Yes, this is what I did back in July, just as I was getting ready to join my friend Pam as a pacer for the Vermont 100. About a week and a half before her race I fell and landed on my left shoulder. I tore my rotator cuff and I had to take almost two weeks off running, plus I had to cancel on being a pacer for her race, which I was really looking forward to doing. The way I landed and fell, I still don’t know how I didn’t hit my head as well, which would have been worse. A guardian angel must have been watching out for me.
My shoulder injury was a first — it was running related and yet had nothing to do with my legs or lower body. Still, it has affected me and my running. I had to ease back into running and my mileage as my shoulder was tender those first few weeks when I ran. Initially, the worst part of the injury was trying to wash my hair or pull off a jog bra over head. It also made upper body cross training almost impossible.
I’ve been in physical therapy for a few months now and I’m happy to report that I am almost back to full use of my left arm and shoulder, with minor or little discomfort, but it’s taken a loooooong time to heal, about three months now.
The whole episode has taught me many lessons: Pay attention when you’re running, even on your everyday route. Don’t take your health for granted because you never know when something bad can happen. Running uses more than just your legs — you need your whole body to cooperate and do well. You gotta take good care of yourself. Healing takes patience and lots of time, especially as you get older. Our bodies change, whether want them to or like it or not.
I’m not completely out of the woods yet, and I’ve noticed I get vertigo easier lately. A few times since my accident I’ve caught myself almost tripping again, especially as I get tired over the weeks from my collective training. During the summer I took my son to a local amusement park and I tried to ride some of the big, crazy rides with him and I found myself struggling. I never got motion sick when I was younger and I used to love that stuff, but now I can’t do it anymore or have to be more cautious if I do.
This past week I swam for the first time and I have progressed with physical therapy to doing modified planks and only needed to visit my therapist every two weeks. I am healing and grateful for it, but I also have no illusions. I’m going to have be careful with that shoulder from now on, probably for the rest of my life, so as not set it off again or re-injury it. I was lucky to not need surgical repair for it. Human beings are simply not built for “diving for plate” on concrete surfaces, even midlife ninjas like myself. No “Run. Fall, Heal, Repeat,” is needed in my world and I hope I have filled my quota for awhile, thank you very much.

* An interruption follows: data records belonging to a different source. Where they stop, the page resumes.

(* ===== verification/Ticker.v ===== *)
(** * src/ticker.hpp: the ticker

    [AsioTicker] on a steady timer. Its handler is always [checkDeadline], bound
    without the error code. The callback does not touch the ticker; the times at
    which it was called are recorded. [checkDeadline] reads the clock twice, the
    callback runs in between. *)
From stdpp Require Import relations.
From S2P Require Import Prelude Timer.
Local Open Scope Z_scope.

(** [ready_]: completed waits whose handler the [io_service] has yet to run. *)
Record AsioTicker := mkTicker {
  timer_ : steady_timer unit;
  op_ : bool;                             (* is there a callback *)
  timeout_ : Z;
  ready_ : list (error_code * unit);
  calls_ : list Z
}.

(** The constructor leaves [timeout_] unset; nothing reads it before [Tick]. *)
Definition ticker_new : AsioTicker := mkTicker timer_new false 0 [] [].

Definition Tick (now timeout : Z) (op : bool) (t : AsioTicker) : AsioTicker :=
  let '(timer, aborted) := expires_from_now now (milliseconds timeout) (timer_ t) in
  mkTicker (async_wait tt timer) op (milliseconds timeout) (ready_ t ++ aborted) (calls_ t).

Definition Stop (t : AsioTicker) : AsioTicker :=
  let '(timer, aborted) := timer_cancel (timer_ t) in
  mkTicker timer (op_ t) (timeout_ t) (ready_ t ++ aborted) (calls_ t).

(** [now] when the expiry is compared, [later] when the timer is set again. *)
Definition checkDeadline (now later : Z) (t : AsioTicker) : AsioTicker :=
  if expiry (timer_ t) <=? now then
    let '(timer, aborted) := expires_from_now later (timeout_ t) (timer_ t) in
    mkTicker (async_wait tt timer) (op_ t) (timeout_ t) (ready_ t ++ aborted)
      (if op_ t then calls_ t ++ [now] else calls_ t)
  else
    mkTicker (async_wait tt (timer_ t)) (op_ t) (timeout_ t) (ready_ t) (calls_ t).

(** The timer queue hands over a wait whose time has come. *)
Definition expire (now : Z) (t : AsioTicker) : AsioTicker :=
  let '(timer, done) := get_ready now (timer_ t) in
  mkTicker timer (op_ t) (timeout_ t) (ready_ t ++ done) (calls_ t).

(** The [io_service] runs the first completed handler, whatever its error code. *)
Definition run_ready (now later : Z) (t : AsioTicker) : AsioTicker :=
  match ready_ t with
  | [] => t
  | _ :: ready =>
    checkDeadline now later (mkTicker (timer_ t) (op_ t) (timeout_ t) ready (calls_ t))
  end.

(** ** The ticker in time *)

Inductive tick_step : Z * AsioTicker -> Z * AsioTicker -> Prop :=
  | tick_time now later t : now <= later -> tick_step (now, t) (later, t)
  | tick_expire now t : tick_step (now, t) (now, expire now t)
  | tick_run now later t : now <= later -> tick_step (now, t) (later, run_ready now later t)
  | tick_stop now t : tick_step (now, t) (now, Stop t).

(** The calls are at least [timeout] apart, the first at least that after [start]. *)
Fixpoint spaced (start timeout : Z) (calls : list Z) : Prop :=
  match calls with
  | [] => True
  | c :: calls => start + timeout <= c /\ spaced c timeout calls
  end.

(** One wait is outstanding, in the timer or in the [io_service]; the expiry is
    a timeout after the last call. *)
Record ticker_inv (start timeout : Z) (w : Z * AsioTicker) : Prop := {
  tk_one : (length (op_queue_ (timer_ w.2)) + length (ready_ w.2) = 1)%nat;
  tk_wf : timer_wf (timer_ w.2);
  tk_timeout : timeout_ w.2 = timeout;
  tk_op : op_ w.2 = true;
  tk_spaced : spaced start timeout (calls_ w.2);
  tk_last : List.last (calls_ w.2) start + timeout <= expiry (timer_ w.2);
  tk_now : List.last (calls_ w.2) start <= w.1;
  tk_near : expiry (timer_ w.2) <= w.1 + timeout
}.

Lemma spaced_app start timeout calls c : spaced start timeout calls ->
  List.last calls start + timeout <= c -> spaced start timeout (calls ++ [c]).
Proof.
  revert start. induction calls as [|c0 calls IH]; intros start; [done|].
  intros [Hc Hs] Hl. split; [done|]. apply IH; [done|]. by rewrite last_cons_default in Hl.
Qed.

Lemma last_snoc_default (l : list Z) x d : List.last (l ++ [x]) d = x.
Proof. apply last_last. Qed.

Lemma Tick_inv now timeout : 0 <= timeout ->
  ticker_inv now (milliseconds timeout) (now, Tick now timeout true ticker_new).
Proof.
  intros Ht. unfold Tick, ticker_new. cbn. split; cbn; try done; unfold milliseconds; lia.
Qed.

Lemma checkDeadline_inv start timeout now later t : 0 <= timeout -> now <= later ->
  ready_ t = [] -> op_queue_ (timer_ t) = [] ->
  timer_wf (timer_ t) -> timeout_ t = timeout -> op_ t = true ->
  spaced start timeout (calls_ t) -> List.last (calls_ t) start + timeout <= expiry (timer_ t) ->
  List.last (calls_ t) start <= now -> expiry (timer_ t) <= now + timeout ->
  ticker_inv start timeout (later, checkDeadline now later t).
Proof.
  intros Ht Hl Hr Hq Hwf Hto Hop Hs Hla Hn Hnear. unfold checkDeadline.
  rewrite Hop, Hto. destruct (Z.leb_spec (expiry (timer_ t)) now) as [He|He].
  - unfold expires_from_now. rewrite expires_at_spec by done. rewrite Hq, Hr. cbn.
    split; cbn; try done; rewrite ?last_snoc_default; try lia.
    apply spaced_app; [done|lia].
  - split; cbn; try done; rewrite ?Hq, ?Hr; cbn; try done; lia.
Qed.

Lemma tick_step_inv start timeout w w' : 0 <= timeout -> tick_step w w' ->
  ticker_inv start timeout w -> ticker_inv start timeout w'.
Proof.
  intros Ht Hs [H1 H2 H3 H4 H5 H6 H7 H8]. destruct Hs as [now later t Hl|now t|now later t Hl|now t]; cbn in *.
  - split; cbn; try done; lia.
  - unfold expire. destruct (Z.lt_ge_cases now (expiry (timer_ t))).
    + rewrite get_ready_early by done. rewrite app_nil_r. by split.
    + rewrite get_ready_late by done.
      split; cbn; try done; [rewrite length_app, length_fmap; lia|by intros []].
  - unfold run_ready. destruct (ready_ t) as [|c ready] eqn:Er.
    { split; cbn; rewrite ?Er; try done; cbn in *; lia. }
    cbn in H1. assert (op_queue_ (timer_ t) = []) as Hq by (apply length_zero_iff_nil; lia).
    assert (ready = []) as -> by (apply length_zero_iff_nil; lia).
    eapply checkDeadline_inv; cbn; try done.
  - unfold Stop. rewrite timer_cancel_spec by done.
    split; cbn; try done; [rewrite length_app, length_fmap; lia|by intros []].
Qed.

Lemma tick_steps_inv start timeout w w' : 0 <= timeout -> rtc tick_step w w' ->
  ticker_inv start timeout w -> ticker_inv start timeout w'.
Proof. intros Ht. induction 1; [done|]. eauto using tick_step_inv. Qed.

(** From any state the pending handler can run, and at the expiry it calls. *)
Lemma ticker_calls_again start timeout now t : 0 <= timeout -> ticker_inv start timeout (now, t) ->
  exists t', rtc tick_step (now, t) (Z.max now (expiry (timer_ t)), t') /\
    calls_ t' = calls_ t ++ [Z.max now (expiry (timer_ t))].
Proof.
  intros Ht Hi. set (at_ := Z.max now (expiry (timer_ t))).
  (* Once the wait is in the timer: let time pass, expire, run. *)
  assert (forall now1 t1, now1 <= at_ -> ticker_inv start timeout (now1, t1) -> ready_ t1 = [] ->
    expiry (timer_ t1) <= at_ -> exists t', rtc tick_step (now1, t1) (at_, t') /\
    calls_ t' = calls_ t1 ++ [at_]) as Hgo.
  { intros now1 t1 Hle Hi1 Hr He. destruct Hi1 as [H1 H2 H3 H4 _ _ _ _]. cbn in *.
    rewrite Hr in H1. cbn in H1. destruct (op_queue_ (timer_ t1)) as [|[] [|]] eqn:Eq; cbn in H1; [lia| |lia].
    eexists. split.
    - eapply rtc_l; [by apply (tick_time now1 at_)|]. eapply rtc_l; [apply tick_expire|].
      eapply rtc_l; [by apply (tick_run at_ at_)|]. apply rtc_refl.
    - unfold expire. rewrite get_ready_late by done. unfold run_ready. cbn [ready_].
      rewrite Hr, Eq. cbn. unfold checkDeadline. cbn [timer_ expiry timeout_ op_ ready_ calls_].
      rewrite (proj2 (Z.leb_le _ _)) by done. rewrite H4. by destruct (expires_from_now _ _ _). }
  destruct (ready_ t) as [|[ec []] ready] eqn:Er; [apply Hgo; (done || lia)|].
  (* The handler is in the io_service: it calls now, or waits again. *)
  pose proof (tick_step_inv start timeout _ _ Ht (tick_run now now t ltac:(lia)) Hi) as Hi2.
  assert (ready = []) as ->.
  { destruct Hi as [H1 _ _ _ _ _ _ _]. cbn in H1. rewrite Er in H1. cbn in H1.
    apply length_zero_iff_nil. lia. }
  destruct (Z.le_gt_cases (expiry (timer_ t)) now) as [He|He].
  - assert (at_ = now) as -> by lia. exists (run_ready now now t). split.
    + eapply rtc_l; [by apply tick_run|apply rtc_refl].
    + destruct Hi as [_ _ _ H4 _ _ _ _]. cbn in H4. unfold run_ready. rewrite Er.
      unfold checkDeadline. cbn [timer_ expiry timeout_ op_ ready_ calls_].
      rewrite (proj2 (Z.leb_le _ _)) by done. rewrite H4.
      by destruct (expires_from_now _ _ _).
  - assert (run_ready now now t = mkTicker (async_wait tt (timer_ t)) (op_ t) (timeout_ t) [] (calls_ t)) as E.
    { unfold run_ready. rewrite Er. unfold checkDeadline. cbn [timer_ expiry].
      by rewrite (proj2 (Z.leb_gt _ _)). }
    rewrite E in Hi2. destruct (Hgo now (mkTicker (async_wait tt (timer_ t)) (op_ t) (timeout_ t) [] (calls_ t)))
      as (t' & Hs & Hc); [lia|done|done|cbn; lia|].
    exists t'. split; [|done]. eapply rtc_l; [|exact Hs]. rewrite <- E. by apply tick_run.
Qed.

(** C33: the ticker keeps time, and cannot be stopped. From [Tick] on, through any
    interleaving of clock, timer queue, handler runs and calls of [Stop], one wait
    is outstanding, the callback's calls are at least [timeout] apart, and from
    every state the callback is called again as soon as the timer's current expiry
    has come: [Stop] cancels a wait whose handler simply waits again. *)
Theorem ticker_keeps_time (start timeout now : Z) (t : AsioTicker) : 0 <= timeout ->
  rtc tick_step (start, Tick start timeout true ticker_new) (now, t) ->
  (length (op_queue_ (timer_ t)) + length (ready_ t) = 1)%nat /\
  spaced start (milliseconds timeout) (calls_ t) /\
  expiry (timer_ t) <= now + milliseconds timeout /\
  exists t', rtc tick_step (now, t) (Z.max now (expiry (timer_ t)), t') /\
    calls_ t' = calls_ t ++ [Z.max now (expiry (timer_ t))].
Proof.
  intros Ht Hs. assert (0 <= milliseconds timeout) as Hm by (unfold milliseconds; lia).
  pose proof (tick_steps_inv _ _ _ _ Hm Hs (Tick_inv start timeout Ht)) as Hi.
  split_and!; [apply Hi..|]. eapply ticker_calls_again; [exact Hm|exact Hi].
Qed.

(** A ticker of 500 ms, stopped before its first call. *)
Definition stopped_ticker : AsioTicker := Stop (Tick 0 500 true ticker_new).

Lemma ticker_keeps_time_witness :
  exists t', rtc tick_step (7, stopped_ticker) (500000000, t') /\ calls_ t' = [500000000].
Proof.
  destruct (ticker_keeps_time 0 500 7 stopped_ticker) as (_ & _ & _ & H); [lia| |exact H].
  eapply rtc_l; [apply tick_stop|]. eapply rtc_l; [by apply (tick_time 0 7)|apply rtc_refl].
Defined.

My training, despite the craziness of my mishap, is going well and so is the rest of life. My husband has been participating in bike rides and races. My kids are getting bigger and more independent and they are doing well in school and their activities. I’m now a grad student at the UC Denver Urban Community Teacher Education program and I’m enjoying it, learning a lot and doing well. I’m running and training well, too. Here’s proof. In September I did the Equinox Half Marathon in Fort Collins, Colorado, as a training pace run for my next marathon, the California International Marathon.
The Equinox race is well organized and I loved the scenery. My only complaint would be that it takes place on road in Poudre Canyon and it’s kept open to traffic, which means you can only run on one side, you have to dodge cars, and it tends to be sloped heavily. My hips didn’t care for the sloping/uneven pavement. Overall, however, it’s a good local race for Coloradans.
Resilience comes in all forms — mental, physical and emotional. While I would rather not repeat my shoulder injury I am grateful for the lessons I’ve learned and looking forward to running in Sacramento in December. I’ll keep you posted on my progress.
“Aging is inevitable, but growing older is a choice. Lace up your shoes and let’s go!”